Exercise directions: Repeat the lines below exactly as written, please, from the line with "Lemma get_ok l" to the line with "Lemma set_ok l", both lines included, and no others.
◇ ◇ ◇ ◇
(* ===== verification/PickupTheorems.v ===== *)
(** * Picking things up: what the rules guarantee *)
From S2P Require Import Prelude MFixed GameTypes Pickup.
#[local] Open Scope doom_scope.

(** ** The stock of a player *)
Definition capacity (backpack : Z) : list Z :=
  if truth backpack then [400; 100; 600; 100] else [200; 50; 300; 50].

Record stock_ok (p : Player.player_t) : Prop := {
  st_ammo : Forall2 (fun a m => 0 <= a <= m) (Player.ammo p) (Player.maxammo p);
  st_max : Player.maxammo p = capacity (Player.backpack p);
  st_weapons : length (Player.weaponowned p) = NUMWEAPONS;
  st_cards : length (Player.cards p) = NUMCARDS;
  st_powers : length (Player.powers p) = NUMPOWERS;
  st_health : 0 < Player.health p <= deh_max_health;
  st_armor : 0 <= Player.armorpoints p <= deh_max_armor
}.
(** The two records of a living player agree on its health. *)
Definition inv_ok (i : inv) : Prop := stock_ok (ply i) /\ Mobj.health (mo i) = Player.health (ply i).

(** The things the game knows how to give. *)
Definition gettable : list Z :=
  [SPR_ARM1; SPR_ARM2; SPR_BON1; SPR_BON2; SPR_SOUL; SPR_MEGA; SPR_BKEY; SPR_YKEY; SPR_RKEY; SPR_BSKU;
   SPR_YSKU; SPR_RSKU; SPR_STIM; SPR_MEDI; SPR_PINV; SPR_PSTR; SPR_PINS; SPR_SUIT; SPR_PMAP; SPR_PVIS;
   SPR_CLIP; SPR_AMMO; SPR_ROCK; SPR_BROK; SPR_CELL; SPR_CELP; SPR_SHEL; SPR_SBOX; SPR_BPAK; SPR_BFUG;
   SPR_MGUN; SPR_CSAW; SPR_LAUN; SPR_PLAS; SPR_SHOT; SPR_SGN2].

Section rules.
Context {msgs : Messages} (r : rules).
Implicit Types (p : Player.player_t) (i : inv).

Lemma get_ok l k : 0 <= k < Z.of_nat (length l) -> exists v, get l k = Ret v /\ l !! Z.to_nat k = Some v.
Proof.
  intros H. unfold get. replace (k <? 0) with false by (symmetry; apply Z.ltb_ge; lia).
  destruct (lookup_lt_is_Some_2 l (Z.to_nat k)) as [v ->]; [lia|]. by exists v.
Qed.

Lemma set_ok l k v : 0 <= k < Z.of_nat (length l) -> set l k v = Ret (<[Z.to_nat k := v]> l).
Proof. intros H. unfold set. by destruct (get_ok l k H) as (x & -> & _). Qed.

Lemma get_out l k : Z.of_nat (length l) <= k -> get l k = Undef.
Proof.
  intros H. unfold get. destruct (k <? 0); [done|]. rewrite lookup_ge_None_2; [done|]. lia.
Qed.

(** ** Ammunition *)

(** What [num] clip loads are worth. *)
Definition ammo_gain (ammo num : Z) : Z :=
  let clip := nth (Z.to_nat ammo) clipammo 0 in
  let n := if truth num then num * clip else clip / 2 in
  if (skill r =? sk_baby) || (skill r =? sk_nightmare) then n * 2 else n.

Lemma new_weapon_ok ammo p : length (Player.weaponowned p) = NUMWEAPONS ->
  exists w, new_weapon ammo p = Ret (p <| Player.pendingweapon := w |>).
Proof.
  intros Hl. assert (G : forall k, 0 <= k < 9 -> exists v, get (Player.weaponowned p) k = Ret v).
  { intros k Hk. destruct (get_ok (Player.weaponowned p) k) as (v & E & _); [rewrite Hl; unfold NUMWEAPONS; lia|]. eauto. }
  assert (K : exists w, Ret p = Ret (p <| Player.pendingweapon := w |>)) by (exists (Player.pendingweapon p); by destruct p).
  destruct (G wp_chaingun) as (v1 & E1); [unfold wp_chaingun; lia|].
  destruct (G wp_shotgun) as (v2 & E2); [unfold wp_shotgun; lia|].
  destruct (G wp_plasma) as (v3 & E3); [unfold wp_plasma; lia|].
  destruct (G wp_missile) as (v4 & E4); [unfold wp_missile; lia|].
  unfold new_weapon. rewrite E1, E2, E3, E4. cbn [obind]. repeat case_match; eauto.
Qed.

Lemma gain_bounds ammo num : 0 <= ammo < 4 -> 0 <= num <= 5 -> 0 <= ammo_gain ammo num <= 200.
Proof.
  intros Ha Hn. unfold ammo_gain. assert (H : ammo = 0 \/ ammo = 1 \/ ammo = 2 \/ ammo = 3) by lia.
  set (clip := nth _ _ _). assert (Hc : 1 <= clip <= 20) by (unfold clip; destruct H as [->|[->|[->| ->]]]; vm_compute; intuition discriminate).
  assert (Hq : 0 <= clip / 2 <= 10) by (clearbody clip; zlia).
  destruct (truth num), (_ || _); nia.
Qed.
(** The sectors with a tag, in order, from index [i] on. *)
Fixpoint tagged_from (tag : Z) (l : list Sector.doomsector_t) (i : nat) : list nat :=
  match l with
  | [] => []
  | sec :: l => if Sector.tag sec =? tag then i :: tagged_from tag l (S i) else tagged_from tag l (S i)
  end.
Definition tagged (g : game) (tag : Z) : list nat := tagged_from tag (sectors g) 0.

Fixpoint run_each {A W} (body : A -> W -> outcome W) (l : list A) (w : W) : outcome W :=
  match l with
  | [] => Ret w
  | a :: l => let* w := body a w in run_each body l w
  end.

(** ** Lemmas *)
Section facts.
Context (g : game) (ok : level_ok g).

Lemma getNextSector_ok l li sec o : lines g !! l = Some li -> getNextSector li sec = Some o -> is_Some (sectors g !! o).
Proof.
  intros Hl. unfold getNextSector. destruct (negb _); [done|]. case_bool_decide; intros E; eapply lv_sectors; eauto.
Qed.

Lemma each_neighbour_run {S} sec (body : Sector.doomsector_t -> S -> outcome S) ls s :
  Forall (fun l => is_Some (lines g !! l)) ls ->
  each_neighbour g sec body ls s = run_each body (omap (next_sector g sec) ls) s.
Proof.
  revert s. induction ls as [|l ls IH]; intros s Hl; [done|]. apply Forall_cons in Hl as [[li El] Hl].
  cbn [each_neighbour omap list_omap]. unfold next_sector at 1. rewrite El. cbn [of_option obind mbind option_bind].
  destruct (getNextSector li sec) as [o|] eqn:En; cbn [mbind option_bind]; [|by apply IH].
  destruct (getNextSector_ok l li sec o El En) as [other ->]. cbn [of_option obind run_each].
  destruct (body other s); cbn [obind]; auto.
Qed.

Lemma around_run {S} sec s0 (body : Sector.doomsector_t -> S -> outcome S) init :
  sectors g !! sec = Some s0 -> around g sec body init = run_each body (neighbours g sec) (init s0).
Proof.
  intros E. unfold around, neighbours. rewrite E. cbn [of_option obind]. apply each_neighbour_run.
  by eapply lv_lines.
Qed.

Lemma run_each_min (f : Sector.doomsector_t -> Z) l m :
  run_each (fun x m => Ret (if f x <? m then f x else m)) l m = Ret (zmin m (f <$> l)).
Proof.
  revert m. induction l as [|x l IH]; intros m; [done|]. cbn [run_each obind]. rewrite IH. cbn [fmap list_fmap].
  f_equal. change (zmin m (f x :: (f <$> l))) with (Z.min (f x) (zmin m (f <$> l))). rewrite <- zmin_min. f_equal.
  destruct (Z.ltb_spec (f x) m); lia.
Qed.
(** The first room is 56 units high, so that its floor cannot rise. *)
Definition blocked_world : world :=
  mk_world (rooms <| activeplats := replicate 3 0 |> <| sides := replicate 4 (Side.mk 0 0 0 0 0 2) |>
    <| sectors ::= <[0%nat := (room 0 7 [0%nat]) <| Sector.ceilingheight := 56 * FRACUNIT |>]> |>) (mk_rnd 0 0) [].

Definition blocked_start : world :=
  match start_plat plat_line raiseAndChange 24 0 (0, blocked_world) with Ret (_, w) => w | _ => blocked_world end.

Lemma blocked_raise_is_unguided_witness : exists w3 q,
  start_plat plat_line raiseAndChange 24 0 (0, blocked_world) = Ret (1, blocked_start) /\
  T_PlatRaise 1 blocked_start = Ret w3 /\ thing_at 1 (gm w3) = Some (TPlat q) /\ Plat.status q = down /\ Plat.low q = 77.
Proof.
  assert (Es : start_plat plat_line raiseAndChange 24 0 (0, blocked_world) = Ret (1, blocked_start)) by (vm_compute; reflexivity).
  assert (Ep : exists p, thing_at 1 (gm blocked_start) = Some (TPlat p) /\ exists w2,
    T_MovePlane (Plat.sector p) (Plat.speed p) (Plat.high p) 0 0 1 blocked_start = Ret (crushed, w2)).
  { eexists. split; [vm_compute; reflexivity|]. eexists. vm_compute. reflexivity. }
  destruct (blocked_raise_is_unguided plat_line raiseAndChange 24 0 ((room 0 7 [0%nat]) <| Sector.ceilingheight := 56 * FRACUNIT |>)
    0 blocked_world blocked_start (or_introl eq_refl) eq_refl eq_refl Es) as (self & p & Hm & Hat & _ & _ & Hk).
  assert (self = 1) as -> by (vm_compute in Hm; congruence).
  destruct Ep as (p' & Hp & w2 & Hw). assert (p' = p) as -> by congruence.
  destruct (Hk blocked_start w2 Hp Hw) as (w3 & q & E3 & Hq & Hst & Hlow).
  exists w3, q. split; [exact Es|]. split; [exact E3|]. split; [exact Hq|]. split; [exact Hst|exact Hlow].
Defined.
End witness.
◇ ◇ ◇ ◇
Task response:
Lemma get_ok l k : 0 <= k < Z.of_nat (length l) -> exists v, get l k = Ret v /\ l !! Z.to_nat k = Some v.
Proof.
  intros H. unfold get. replace (k <? 0) with false by (symmetry; apply Z.ltb_ge; lia).
  destruct (lookup_lt_is_Some_2 l (Z.to_nat k)) as [v ->]; [lia|]. by exists v.
Qed.

Lemma set_ok l k v : 0 <= k < Z.of_nat (length l) -> set l k v = Ret (<[Z.to_nat k := v]> l).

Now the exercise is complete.